Republican Gov. Asa Hutchinson of Arkansas raised ire from conservatives for vetoing legislation passed by the Arkansas state Legislature that would have banned “gender-affirming” medical treatment for transgender minors.
This includes treatment such as hormone therapy, puberty blockers, and surgery associated with gender identity.
The Legislature then overrode Hutchinson’s veto, making Arkansas the nation’s first state to ban these procedures.
Of particular interest is Hutchinson’s rationalization of his veto; he defined it as a conservative stance and used former President Ronald Reagan to justify his thinking.
Hutchinson argued during a TV interview that allowing government to prohibit these procedures pushes up against conservative principles of limiting the role of government.
“I go back to Ronald Reagan, to principles of our party, which believes in a limited role of government,” he said. “Are we as a party abandoning a limited role of government and saying we’re going to invoke the government decision-making over and above physicians, over and above health care, over and above parents—and saying, ‘You can’t do that. You cannot engage in it’?”
Reagan was a conservative president who did indeed want to limit government’s control of our private lives. But the word is “limit,” not “erase.”
Let’s consider Reagan’s words in one of his most famous speeches, known as the “evil empire” speech, which he delivered to the National Association of Evangelicals on March 8, 1983.
In that speech, Reagan called the then-Soviet Union “an evil empire” and cast the struggle between the U.S. and the USSR as a struggle of good against evil. He saw communism as evil because of its explicit godlessness.
However, Reagan also used that speech to make a broader statement regarding the general question of good and evil and his own country.
“I want you to know,” he said, “that this administration is motivated by a political philosophy that sees the greatness of America in … the institutions that foster and nourish values like concern for others and respect for the rule of law under God.”
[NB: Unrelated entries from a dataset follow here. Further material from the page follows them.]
(* ===== verification/CasStore.v ===== *)
(** * CasStore: content-addressed snapshots

    Models [internal/bed/store/sync/cas.go]: the tree is serialized, cut into
    chunks, and only chunks the previous snapshot does not reference are
    uploaded; the index object is the commit point and unreferenced chunks are
    swept after it.  desync (serialization, chunking, compression), SHA-256 and
    the JSON documents of the pack layout are the operations of [Codec], with
    what the layouts rely on in [CodecLaws].  [ChunkStream]'s workers store the
    chunks in stream order here; their interleaving only decides which chunks
    were uploaded before a failure. *)

From S2P Require Import Prelude Netip Bed Volumes Objects.

Record packChunkRef := mkRef { refID : string; refPack : string; refOffset : Z; refLength : Z }.
Record packManifest := mkManifest { manifestIndex : list string; manifestChunks : list packChunkRef }.

(** ** Code outside the repository *)

Class Codec := {
  catar : Tree → option bytes;                 (* desync.Tar *)
  untar : bytes → option Tree;                 (* desync.UnTar *)
  chunker : bytes → list bytes;                (* desync.NewChunker *)
  chunkID : bytes → string;                    (* Chunk.ID().String() *)
  chunkIDFromString : string → bool;           (* whether the string parses as a chunk id *)
  compress : bytes → bytes;                    (* Chunk.Storage *)
  decompress : bytes → option bytes;
  sha256 : bytes → bytes;
  marshal : packManifest → bytes;              (* json.Marshal *)
  unmarshal : bytes → option packManifest;     (* json.Unmarshal *)
}.

(** [digested] is a family of byte strings without digest collisions, to which
    everything stored belongs; their lengths fit an int. *)
Class CodecLaws `{!Codec} := {
  digested : bytes → Prop;
  untar_catar : ∀ t s, walked t → catar t = Some s → untar s = Some t;
  chunker_concat : ∀ s, mjoin (chunker s) = s;
  chunkID_inj : ∀ x y, digested x → digested y → chunkID x = chunkID y → x = y;
  sha256_inj : ∀ x y, digested x → digested y → sha256 x = sha256 y → x = y;
  digested_length : ∀ x, digested x → Z.of_nat (length x) < 2 ^ 63;
  sha256_length : ∀ x, length (sha256 x) = 32%nat;
  chunkID_parses : ∀ x, chunkIDFromString (chunkID x) = true;
  decompress_compress : ∀ x, decompress (compress x) = Some x;
  compress_nonempty : ∀ x, compress x ≠ [];
  unmarshal_marshal : ∀ m, unmarshal (marshal m) = Some m;
}.

Module Cas.
Section Cas.
Context `{C : Codec}.

Definition indexKey (b : string) : key := [b; "index.caibx"%string].
Definition chunkPrefix (b : string) : key := [b; "chunks"%string].
Definition chunkKey (b id : string) : key := [b; "chunks"%string; id].

(** ** Chunks ([casObjStore]) *)

Definition StoreChunk (f : faults) (b : string) (w : bucket) (known : gset string) (c : bytes)
  : bool * bucket * gset string :=
  if bool_decide (chunkID c ∈ known) then (true, w, known)
  else let '(ok, w) := Put f w (chunkKey b (chunkID c)) (mkObject None (BBytes (compress c))) in
       (ok, w, if ok then {[chunkID c]} ∪ known else known).

Fixpoint ChunkStream (f : faults) (b : string) (w : bucket) (known : gset string) (cs : list bytes) : bool * bucket :=
  match cs with
  | [] => (true, w)
  | c :: cs => let '(ok, w, known) := StoreChunk f b w known c in
               if ok then ChunkStream f b w known cs else (false, w)
  end.

Definition GetChunk (f : faults) (b : string) (w : bucket) (id : string) : option bytes :=
  o ← Get f w (chunkKey b id);
  match objBody o with
  | BBytes data => c ← decompress data; if bool_decide (chunkID c = id) then Some c else None
  | _ => None
  end.

(** ** The layout *)

Definition loadIndex (f : faults) (w : bucket) (b : string) : result store_err (list string) :=
  match Get f w (indexKey b) with
  | None => Err NotFound
  | Some o => match objBody o with BIndex ids => Ok ids | _ => Err RestoreFailed end
  end.

Definition sameChunks (a b : list string) : bool := bool_decide (a = b).

Definition Stat (w : bucket) (b : string) (f : faults) : result store_err (option Z) := statKey w (indexKey b) f.

Definition lastComponent (k : key) : string := default ""%string (last k).

(** The sweep after the commit point. *)
Definition collectGarbage (f : faults) (w : bucket) (b : string) (ids : list string) : bucket :=
  if listFails f then w
  else (Remove f w (λ k, below (chunkPrefix b) k && negb (bool_decide (lastComponent k ∈ ids)))).2.

Definition Persist (w : bucket) (b : string) (t : Tree) (g : Z) (roots : option (list string)) (f : faults)
  : result store_err unit * bucket :=
  match newSnapshotFilter roots with
  | Err e => (Err e, w)
  | Ok r =>
      if headFails f then (Err StatFailed, w)
      else if fenced w (indexKey b) g then (Err Conflict, w)
      else match (if bool_decide (is_Some (w !! indexKey b)) then Some <$> loadIndex f w b else Ok None) with
      | Err e => (Err e, w)
      | Ok prev =>
          match (if archiveFails f then None else catar (kept r t)) with
          | None => (Err ArchiveFailed, w)
          | Some stream =>
              let chunks := chunker stream in
              match ChunkStream f b w (list_to_set (default [] prev)) chunks with
              | (false, w) => (Err PutFailed, w)
              | (true, w) =>
                  let ids := chunkID <$> chunks in
                  let unchanged := match prev with Some p => sameChunks ids p | None => false end in
                  let '(ok, w) := Put f w (indexKey b) (withGeneration g (BIndex ids)) in
                  if negb ok then (Err PutFailed, w)
                  else if unchanged then (Ok tt, w)
                  else (Ok tt, collectGarbage f w b ids)
              end
          end
      end
  end.

Definition UnTarIndex (f : faults) (b : string) (w : bucket) (ids : list string) : option Tree :=
  cs ← mapM (GetChunk f b w) ids; untar (mjoin cs).

Definition Restore (w : bucket) (b : string) (f : faults) : result store_err Tree :=
  ids <-! loadIndex f w b;
  match UnTarIndex f b w ids with Some t => Ok t | None => Err RestoreFailed end.

Definition Delete (w : bucket) (b : string) (f : faults) : result store_err unit * bucket :=
  if listFails f then (Err DeleteFailed, w)
  else
    let '(ok, w) := Remove f w (λ k, below (chunkPrefix b) k || bool_decide (k = indexKey b)) in
    (if ok then Ok tt else Err DeleteFailed, w).

Definition layout : Layout := mkLayout Stat Persist Restore Delete.

(** ** The laws *)

Context `{HC : !CodecLaws}.
Implicit Types (w : bucket) (b : string) (t : Tree) (f : faults) (k : key) (cs : list bytes) (c : bytes) (g : Z).

Definition ownsCas (b : string) (k : key) : Prop := k = indexKey b ∨ below (chunkPrefix b) k = true.

Lemma below_chunk b id : below (chunkPrefix b) (chunkKey b id) = true.
Proof. apply below_spec. by exists [id]. Qed.

Lemma index_not_chunk b : below (chunkPrefix b) (indexKey b) = false.
Proof. apply not_true_iff_false. rewrite below_spec. intros ([|x r]&?&E); [done|]. by destruct r. Qed.

(** The object under a chunk's id holds that chunk. *)
Definition stored (w : bucket) (b : string) (c : bytes) : Prop :=
  ∃ m data, w !! chunkKey b (chunkID c) = Some (mkObject m (BBytes data)) ∧ decompress data = Some c.

(** The snapshot the index describes: its chunks are stored and their
    concatenation is a tree. *)
Definition describes (w : bucket) (b : string) (o : object) (g : Z) (cs : list bytes) (t : Tree) : Prop :=
  generationOf o = Some g ∧ objBody o = BIndex (chunkID <$> cs) ∧ Forall digested cs ∧
  untar (mjoin cs) = Some t ∧ Forall (stored w b) cs.

Definition intact (w : bucket) (b : string) : Prop :=
  ∀ o, w !! indexKey b = Some o → ∃ g cs t, describes w b o g cs t.

Definition snapshot (w : bucket) (b : string) : option (Z * Tree) :=
  match w !! indexKey b with
  | Some o => match Restore w b noFaults with Ok t => Some (default 0 (generationOf o), t) | Err _ => None end
  | None => None
  end.

Definition acceptsCas (w : bucket) (b : string) (t : Tree) (g : Z) (roots : option (list string)) : Prop :=
  ∀ rs s, newSnapshotFilter roots = Ok rs → catar (kept rs t) = Some s → Forall digested (chunker s).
“(T)his puts us in opposition to, or at least out of step with, a prevailing attitude of many who have turned to a modern-day secularism, discarding the tried and time-tested values upon which our very civilization is based,” he said.
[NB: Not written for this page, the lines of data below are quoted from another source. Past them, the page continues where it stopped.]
(* ===== verification/AutoStore.v ===== *)
(** * AutoStore: the router over the snapshot layouts

    Models [internal/bed/store/sync/auto.go]: reading the newest snapshot across
    all layouts, choosing the layout to write, purging all of them.  The router
    is verified against the contract of a layout; [layouts] instantiates it with
    the content-addressed, the pack, the tar and the restic layout of this
    repository; the encodings of desync and the program restic are parameters. *)

From S2P Require Import Prelude Netip Bed Volumes Objects TarStore CasStore PackStore ResticStore.

(** Number of files against the threshold of the CAS layout. *)
Definition exceedsSnapshotFileThreshold (roots : list string) (threshold : Z) (t : Tree) : bool :=
  (0 <? threshold) &&
  (threshold <? Z.of_nat (length (filter (λ e, isDirectory e = false) (kept roots t)))).

(** ** The router ([auto.go]) *)

Inductive storeLayout := layoutCAS | layoutPack | layoutTar | layoutRestic.
#[export] Instance storeLayout_eq_dec : EqDecision storeLayout.
Proof. solve_decision. Defined.

(** One arrived result of the concurrent [Stat] calls. *)
Notation inspected := (storeLayout * result store_err (option Z))%type.

Definition found (x : inspected) : option (storeLayout * Z) :=
  match x.2 with Ok (Some g) => Some (x.1, g) | _ => None end.

Definition pick (selected : option (storeLayout * Z)) (x : inspected) : option (storeLayout * Z) :=
  match found x with
  | None => selected
  | Some (l, g) => match selected with
      | Some (_, g0) => if g0 <? g then Some (l, g) else selected
      | None => Some (l, g) end
  end.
And here is the crux: “Sometimes their voices are louder than ours, but they are not yet a majority.”
That was 1983.
A culture in which the objective reality of male/female, man and woman, is denied—despite the clarity of this reality both in the words of the Bible and the chemical reality of the genetic code—is a godless culture that Reagan would likely call evil today, just as he called the Soviet Union evil then.
“Freedom prospers when religion is vibrant and the rule of law under God acknowledged,” Reagan said in his speech.
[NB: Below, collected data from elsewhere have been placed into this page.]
(** [Pool.Close] releases every network: without pending acquisitions or running
    [Close] calls it returns, the allocations it leaves are exactly those whose
    endpoint refused to close (so that a second [Close] retries them), and every
    endpoint still live belongs to one of those, or was lost before. *)
Lemma pool_close_exact ok p :
  pool_reach p → plPending p = ∅ → (∀ id l, plLeases p !! id = Some l → lsClosing l = Open) →
  ∃ p', poolClose ok p = Some p' ∧ plClosed p' = true ∧
    (∀ key id, plAllocations p' !! key = Some id ↔ plAllocations p !! key = Some id ∧ ok id = false) ∧
    ∀ e, e ∈ live p' → e ∈ lost p' ∨
      ∃ key id l, plAllocations p !! key = Some id ∧ ok id = false ∧ plLeases p' !! id = Some l ∧ lsEndpoint l = e.
Proof.
  intros Hp Hpe Hopen. unfold poolClose. unfold drained. rewrite bool_decide_true by done.
  pose proof (pool_reach_inv _ Hp) as Hi.
  destruct (closeLeases_exact ok (map_to_list (plAllocations p)) (closePool p)) as (p'&Hc&Ecl&Epe&Hal).
  { split; [apply NoDup_fst_map_to_list|]. intros k id Hin%elem_of_map_to_list. split; [done|].
    destruct (pv_alloc _ Hi k id Hin) as (l&Hl&?&_). exists l. simpl. eauto. }
  exists p'. split_and!; [done..| |].
  - intros key id. rewrite Hal, elem_of_map_to_list. simpl. destruct (ok id); naive_solver.
  - intros e He. assert (pool_reach p') as Hr by eauto using pool_reach_rtc, rtc_l, po_close_pool, closeLeases_steps.
    simpl in Epe. destruct (live_owner p' e) as [?|(key&id&l&Ha&?&?)]; [by apply pool_reach_inv|congruence|done|by left|].
    right. exists key, id, l. apply Hal in Ha as [Ha Hn]. rewrite elem_of_map_to_list in Hn. simpl in *.
    split_and!; try done. destruct (ok id) eqn:E; [by destruct Hn|done].
Qed.

(** Once [Pool.Close] has drained the acquisitions and released every allocation,
    the pool never holds a network again, whatever callers still do: nothing is
    pending or allocated, and a live endpoint is one whose cleanup the backend refused. *)
Lemma closed_pool_owns_nothing p p' :
  pool_reach p → final p → rtc pool_step p p' → final p' ∧ live p' ⊆ lost p'.
Proof.
  intros Hp Hf Hs. assert (pool_reach p' ∧ final p') as [Hp' Hf'].
  { clear -Hp Hf Hs. induction Hs as [|p p1 p' H _ IH]; [done|]. apply IH; [by eapply pl_step|].
    eapply final_step; eauto using pool_reach_inv. }
  split; [done|]. intros e He. destruct Hf' as (_&Hpe&Ha).
  destruct (live_owner p' e) as [?|(key&id&l&Hx&_)]; [by apply pool_reach_inv|done|done|done|]. by rewrite Ha, lookup_empty in Hx.
Qed.

(** ** Witnesses: key "a" attached, key "b" being created *)

(** An acquisition that began as [a] and runs undisturbed. *)
Definition undisturbed (p : Pool) (a : Z) (ok : bool) : Pool :=
  default p (p1 ← acquireCreated p a ok; p2 ← acquireRegister p1 a; acquireFinish p2 a).
Lemma undisturbed_reach p a ok : pool_reach p → pool_reach (undisturbed p a ok).
Proof.
  intros Hp. unfold undisturbed. destruct (acquireCreated p a ok) as [p1|] eqn:H1; [|done]. simpl.
  destruct (acquireRegister p1 a) as [p2|] eqn:H2; [|done]. simpl. destruct (acquireFinish p2 a) as [p3|] eqn:H3; [|done].
  apply (pl_step p2), (po_finish _ a); [|done]. apply (pl_step p1), (po_register _ a); [|done].
  apply (pl_step p), (po_created _ a ok); done.
Qed.

Definition attachedPool : Pool := (acquireBegin (undisturbed (acquireBegin (newPool true) "a").2 0 true) "b").2.
Lemma attached_reach : pool_reach attachedPool.
Proof. eauto using undisturbed_reach, pl_step, pl_new, po_begin. Qed.

(** The backend refuses "b", so that nothing is pending. *)
Definition settledPool : Pool := undisturbed attachedPool 3 false.
Lemma settled_reach : pool_reach settledPool.
Proof. apply undisturbed_reach, attached_reach. Qed.
Lemma settled_open id l : plLeases settledPool !! id = Some l → lsClosing l = Open.
Proof.
  change (plLeases settledPool) with ({[2 := mkLease "a" 1 true Open]} : gmap Z lease). by intros [_ <-]%lookup_singleton_Some.
Qed.

(** An old handle of key "a" is closed after the key got a new network: the new one
    stays; closing the pool detaches it. *)
Lemma pool_refines_networks_witness :
  absPool settledPool = mkNetworks {["a" := (2, 1)]} false ∧
  ∃ p', pool_run settledPool [Released 2; Attached "a" 6 5; Released 2; Shutdown] p' ∧
    netRun (absPool settledPool) [Released 2; Attached "a" 6 5; Released 2; Shutdown] = Some (mkNetworks ∅ true).
Proof.
  split; [vm_compute; reflexivity|].
  assert (∃ p', pool_run settledPool [Released 2; Attached "a" 6 5; Released 2; Shutdown] p' ∧ absPool p' = mkNetworks ∅ true) as (p' & Hr & Hp').
  { eexists. split.
    - eapply (pr_step _ (Some (Released 2))); [eapply pe_close; vm_compute; reflexivity|].
      eapply (pr_step _ None); [eapply (pe_closed _ 2 true); vm_compute; reflexivity|].
      eapply (pr_step _ None); [eapply (pe_forget _ 2); vm_compute; reflexivity|].
      eapply (pr_step _ None); [eapply (pe_begin _ "a")|].
      eapply (pr_step _ None); [eapply (pe_created _ 4 true); vm_compute; reflexivity|].
      eapply (pr_step _ (Some (Attached "a" 6 5))); [eapply (registers_event _ 4); vm_compute; reflexivity|].
      eapply (pr_step _ (Some (Released 2))); [eapply pe_close; vm_compute; reflexivity|].
      eapply (pr_step _ (Some Shutdown)); [apply pe_close_pool|]. constructor.
    - vm_compute. reflexivity. }
  exists p'. split; [done|]. rewrite (proj1 (pool_refines_networks settledPool _ p' settled_reach Hr)), Hp'. reflexivity.
Defined.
He quoted William Penn, saying, “If we will not be governed by God, we must be governed by tyrants.”
Conservatism should be understood literally. To “conserve” is to save and preserve the core traditional values that enable our freedom.
It is hard to believe that, as Hutchinson suggests, Reagan’s idea of limited government means standing aside as a tyrannical secularism sweeps through our nation and wiping out any remaining remnant of those traditional biblical truths.
All the more so, it is hard to believe that Reagan would see government sitting by passively and uninvolved as those values are imposed on minors, who are not even old enough to vote.
It is far more reasonable to assume that Reagan would stand by these truths as adamantly and stalwartly with our struggles today as he did in standing up to the Soviet Union in the 1980s.
In the face of Reagan’s single-minded and uncompromising stance regarding our core values, the Soviet Union collapsed.
The same battle is being fought now in our nation. We must fight it with the same commitment if we hope to prevail.